■ WHAT THIS TASK INVOLVES: Word for word, return the lines from the top of the listing to the line containing "String.append (lexical_cast adid)", both ends included, and no others.

- - - - -

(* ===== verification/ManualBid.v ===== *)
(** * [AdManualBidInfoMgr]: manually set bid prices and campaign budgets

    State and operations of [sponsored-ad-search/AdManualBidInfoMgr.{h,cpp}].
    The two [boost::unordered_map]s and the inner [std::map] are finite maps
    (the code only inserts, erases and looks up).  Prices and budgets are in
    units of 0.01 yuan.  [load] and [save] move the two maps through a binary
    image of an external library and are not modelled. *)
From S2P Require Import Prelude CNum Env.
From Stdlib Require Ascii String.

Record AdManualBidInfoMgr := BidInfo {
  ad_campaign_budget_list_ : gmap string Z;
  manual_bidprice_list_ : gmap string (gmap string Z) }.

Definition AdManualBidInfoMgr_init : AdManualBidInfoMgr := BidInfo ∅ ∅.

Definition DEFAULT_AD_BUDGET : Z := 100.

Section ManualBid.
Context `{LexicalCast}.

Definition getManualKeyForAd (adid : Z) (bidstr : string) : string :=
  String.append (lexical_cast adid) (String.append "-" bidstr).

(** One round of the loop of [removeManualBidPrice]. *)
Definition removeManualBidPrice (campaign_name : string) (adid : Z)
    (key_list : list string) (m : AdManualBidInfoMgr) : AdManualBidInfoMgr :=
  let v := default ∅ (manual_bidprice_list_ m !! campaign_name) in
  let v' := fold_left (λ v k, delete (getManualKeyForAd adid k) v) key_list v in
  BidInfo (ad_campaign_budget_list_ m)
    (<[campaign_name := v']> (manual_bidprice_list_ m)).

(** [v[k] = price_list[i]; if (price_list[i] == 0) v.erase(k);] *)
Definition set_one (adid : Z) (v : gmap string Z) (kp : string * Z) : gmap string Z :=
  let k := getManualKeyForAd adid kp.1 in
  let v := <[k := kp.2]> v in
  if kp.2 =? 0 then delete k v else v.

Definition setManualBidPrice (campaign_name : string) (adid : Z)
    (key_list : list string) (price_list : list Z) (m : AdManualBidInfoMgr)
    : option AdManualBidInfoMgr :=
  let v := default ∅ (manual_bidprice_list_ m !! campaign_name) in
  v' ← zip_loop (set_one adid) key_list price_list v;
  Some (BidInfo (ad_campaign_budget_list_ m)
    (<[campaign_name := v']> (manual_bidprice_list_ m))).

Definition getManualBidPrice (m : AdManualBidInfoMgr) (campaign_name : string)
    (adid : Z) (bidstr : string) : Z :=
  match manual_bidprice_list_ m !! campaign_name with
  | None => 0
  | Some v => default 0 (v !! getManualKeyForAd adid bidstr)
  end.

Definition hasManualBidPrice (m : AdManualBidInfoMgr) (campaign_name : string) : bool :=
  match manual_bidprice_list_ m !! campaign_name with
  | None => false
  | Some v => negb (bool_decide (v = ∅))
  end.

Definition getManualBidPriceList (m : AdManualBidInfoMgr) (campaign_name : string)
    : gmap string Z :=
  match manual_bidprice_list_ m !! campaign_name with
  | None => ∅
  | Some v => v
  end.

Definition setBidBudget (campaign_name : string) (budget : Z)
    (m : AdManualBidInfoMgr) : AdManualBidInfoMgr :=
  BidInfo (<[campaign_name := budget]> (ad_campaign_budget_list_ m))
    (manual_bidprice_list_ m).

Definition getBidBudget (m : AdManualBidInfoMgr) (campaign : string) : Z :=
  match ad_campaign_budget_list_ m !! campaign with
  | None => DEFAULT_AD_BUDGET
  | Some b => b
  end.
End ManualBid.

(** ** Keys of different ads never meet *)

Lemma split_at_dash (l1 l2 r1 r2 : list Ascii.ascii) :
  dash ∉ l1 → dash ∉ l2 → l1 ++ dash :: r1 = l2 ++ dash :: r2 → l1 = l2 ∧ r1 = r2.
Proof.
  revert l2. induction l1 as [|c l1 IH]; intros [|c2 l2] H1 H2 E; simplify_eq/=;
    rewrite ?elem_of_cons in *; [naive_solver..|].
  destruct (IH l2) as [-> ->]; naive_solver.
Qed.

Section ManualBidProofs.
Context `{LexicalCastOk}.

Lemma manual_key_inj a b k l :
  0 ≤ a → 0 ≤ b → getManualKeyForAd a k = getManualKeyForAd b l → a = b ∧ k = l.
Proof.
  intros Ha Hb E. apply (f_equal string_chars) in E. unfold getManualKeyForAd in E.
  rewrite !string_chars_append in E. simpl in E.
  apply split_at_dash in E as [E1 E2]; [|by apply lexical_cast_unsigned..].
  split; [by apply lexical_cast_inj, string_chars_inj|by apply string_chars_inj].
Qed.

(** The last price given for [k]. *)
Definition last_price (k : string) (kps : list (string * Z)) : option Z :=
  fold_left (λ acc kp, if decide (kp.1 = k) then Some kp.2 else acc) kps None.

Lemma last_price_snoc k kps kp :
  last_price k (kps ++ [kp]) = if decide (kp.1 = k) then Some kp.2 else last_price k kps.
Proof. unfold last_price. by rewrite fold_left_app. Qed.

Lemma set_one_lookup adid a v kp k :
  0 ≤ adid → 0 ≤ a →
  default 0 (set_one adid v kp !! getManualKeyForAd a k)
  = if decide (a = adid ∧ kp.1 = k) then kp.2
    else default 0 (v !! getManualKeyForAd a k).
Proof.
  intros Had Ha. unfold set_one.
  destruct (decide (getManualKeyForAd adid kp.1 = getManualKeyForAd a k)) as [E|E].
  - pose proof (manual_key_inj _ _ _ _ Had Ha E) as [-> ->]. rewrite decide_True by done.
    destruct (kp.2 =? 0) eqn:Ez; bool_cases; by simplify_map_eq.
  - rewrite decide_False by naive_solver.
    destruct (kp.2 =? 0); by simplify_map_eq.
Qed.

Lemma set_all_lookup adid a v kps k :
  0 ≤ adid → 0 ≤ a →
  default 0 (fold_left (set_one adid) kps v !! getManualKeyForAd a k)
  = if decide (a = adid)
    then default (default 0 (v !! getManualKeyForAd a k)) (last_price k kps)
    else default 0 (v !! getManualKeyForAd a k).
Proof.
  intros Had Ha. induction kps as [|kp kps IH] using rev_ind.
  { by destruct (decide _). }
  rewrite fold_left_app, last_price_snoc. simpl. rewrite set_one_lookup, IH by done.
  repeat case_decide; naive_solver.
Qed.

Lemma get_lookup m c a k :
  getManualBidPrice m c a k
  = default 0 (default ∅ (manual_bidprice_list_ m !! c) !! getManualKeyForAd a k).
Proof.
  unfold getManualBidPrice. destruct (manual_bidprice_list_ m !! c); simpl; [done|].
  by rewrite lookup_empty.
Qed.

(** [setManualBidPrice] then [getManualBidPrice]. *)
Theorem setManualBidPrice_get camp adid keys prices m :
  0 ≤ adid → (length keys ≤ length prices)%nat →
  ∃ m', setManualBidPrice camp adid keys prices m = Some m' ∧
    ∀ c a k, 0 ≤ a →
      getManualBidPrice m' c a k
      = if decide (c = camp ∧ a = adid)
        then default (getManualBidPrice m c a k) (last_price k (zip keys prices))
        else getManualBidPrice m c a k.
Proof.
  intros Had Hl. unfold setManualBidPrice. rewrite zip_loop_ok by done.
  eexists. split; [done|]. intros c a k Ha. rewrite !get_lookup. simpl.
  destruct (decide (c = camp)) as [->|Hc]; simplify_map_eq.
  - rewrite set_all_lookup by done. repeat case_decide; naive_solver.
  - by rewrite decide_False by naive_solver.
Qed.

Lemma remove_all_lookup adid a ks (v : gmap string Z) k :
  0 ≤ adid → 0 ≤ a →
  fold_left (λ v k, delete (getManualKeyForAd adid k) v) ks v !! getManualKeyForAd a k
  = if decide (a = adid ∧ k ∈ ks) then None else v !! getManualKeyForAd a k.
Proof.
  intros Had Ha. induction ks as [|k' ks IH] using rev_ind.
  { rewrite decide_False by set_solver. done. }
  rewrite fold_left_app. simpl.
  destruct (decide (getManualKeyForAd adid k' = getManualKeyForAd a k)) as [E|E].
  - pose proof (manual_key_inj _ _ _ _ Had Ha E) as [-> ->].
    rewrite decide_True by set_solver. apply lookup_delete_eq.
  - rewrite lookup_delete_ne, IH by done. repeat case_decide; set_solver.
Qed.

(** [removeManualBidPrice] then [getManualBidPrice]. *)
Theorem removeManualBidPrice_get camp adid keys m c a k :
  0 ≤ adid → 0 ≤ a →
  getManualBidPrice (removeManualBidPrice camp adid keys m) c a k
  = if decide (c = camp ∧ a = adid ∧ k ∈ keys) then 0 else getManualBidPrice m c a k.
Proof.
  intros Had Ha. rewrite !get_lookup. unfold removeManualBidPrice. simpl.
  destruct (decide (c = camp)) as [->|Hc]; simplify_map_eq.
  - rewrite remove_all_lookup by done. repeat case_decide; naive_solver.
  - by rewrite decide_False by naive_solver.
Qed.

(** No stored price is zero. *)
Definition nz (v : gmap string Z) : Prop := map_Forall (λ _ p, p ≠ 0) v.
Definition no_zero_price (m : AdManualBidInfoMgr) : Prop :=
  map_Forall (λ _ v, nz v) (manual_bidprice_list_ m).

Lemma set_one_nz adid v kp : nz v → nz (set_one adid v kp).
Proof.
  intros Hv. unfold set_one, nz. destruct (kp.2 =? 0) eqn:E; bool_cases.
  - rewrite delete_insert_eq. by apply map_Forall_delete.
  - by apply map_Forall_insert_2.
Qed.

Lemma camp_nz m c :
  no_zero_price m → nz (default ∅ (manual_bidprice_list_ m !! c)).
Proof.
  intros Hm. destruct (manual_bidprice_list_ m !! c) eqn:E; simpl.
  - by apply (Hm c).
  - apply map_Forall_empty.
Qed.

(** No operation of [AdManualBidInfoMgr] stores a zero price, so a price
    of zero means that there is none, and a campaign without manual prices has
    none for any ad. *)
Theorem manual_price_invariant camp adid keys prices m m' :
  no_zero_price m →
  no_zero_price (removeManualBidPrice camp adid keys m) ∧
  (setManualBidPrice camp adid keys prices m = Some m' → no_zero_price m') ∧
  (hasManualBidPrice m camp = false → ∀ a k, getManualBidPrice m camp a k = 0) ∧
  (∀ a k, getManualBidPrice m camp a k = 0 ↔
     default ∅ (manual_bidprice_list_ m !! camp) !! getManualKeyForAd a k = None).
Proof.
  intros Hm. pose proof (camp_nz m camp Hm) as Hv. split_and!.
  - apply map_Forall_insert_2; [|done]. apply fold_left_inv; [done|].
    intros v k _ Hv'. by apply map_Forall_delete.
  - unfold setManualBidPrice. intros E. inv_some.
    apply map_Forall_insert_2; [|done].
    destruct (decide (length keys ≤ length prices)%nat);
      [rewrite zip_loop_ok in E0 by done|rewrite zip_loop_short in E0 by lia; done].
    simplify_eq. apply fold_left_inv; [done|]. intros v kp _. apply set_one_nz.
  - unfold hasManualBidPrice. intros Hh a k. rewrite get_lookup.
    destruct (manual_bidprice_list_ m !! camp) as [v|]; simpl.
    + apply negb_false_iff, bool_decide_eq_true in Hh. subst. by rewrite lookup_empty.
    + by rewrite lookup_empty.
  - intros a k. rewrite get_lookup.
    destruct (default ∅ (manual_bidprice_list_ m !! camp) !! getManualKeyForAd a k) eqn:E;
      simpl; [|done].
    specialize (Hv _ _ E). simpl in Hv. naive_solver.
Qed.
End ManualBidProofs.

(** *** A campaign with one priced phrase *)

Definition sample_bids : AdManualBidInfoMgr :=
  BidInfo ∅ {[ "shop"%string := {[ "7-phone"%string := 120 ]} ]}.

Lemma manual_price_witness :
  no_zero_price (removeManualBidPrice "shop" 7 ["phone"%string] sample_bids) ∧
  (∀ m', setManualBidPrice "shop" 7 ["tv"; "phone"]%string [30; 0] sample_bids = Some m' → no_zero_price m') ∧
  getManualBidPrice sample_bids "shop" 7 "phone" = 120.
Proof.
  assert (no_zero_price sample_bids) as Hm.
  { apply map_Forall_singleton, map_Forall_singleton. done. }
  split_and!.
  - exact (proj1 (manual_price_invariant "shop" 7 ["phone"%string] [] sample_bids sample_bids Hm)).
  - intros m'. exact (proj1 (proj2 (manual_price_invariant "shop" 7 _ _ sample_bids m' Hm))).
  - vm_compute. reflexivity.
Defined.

- - - - -

■ TASK RESULT:
(* ===== verification/ManualBid.v ===== *)
(** * [AdManualBidInfoMgr]: manually set bid prices and campaign budgets

    State and operations of [sponsored-ad-search/AdManualBidInfoMgr.{h,cpp}].
    The two [boost::unordered_map]s and the inner [std::map] are finite maps
    (the code only inserts, erases and looks up).  Prices and budgets are in
    units of 0.01 yuan.  [load] and [save] move the two maps through a binary
    image of an external library and are not modelled. *)
From S2P Require Import Prelude CNum Env.
From Stdlib Require Ascii String.

Record AdManualBidInfoMgr := BidInfo {
  ad_campaign_budget_list_ : gmap string Z;
  manual_bidprice_list_ : gmap string (gmap string Z) }.

Definition AdManualBidInfoMgr_init : AdManualBidInfoMgr := BidInfo ∅ ∅.

Definition DEFAULT_AD_BUDGET : Z := 100.

Section ManualBid.
Context `{LexicalCast}.

Definition getManualKeyForAd (adid : Z) (bidstr : string) : string :=
  String.append (lexical_cast adid) (String.append "-" bidstr).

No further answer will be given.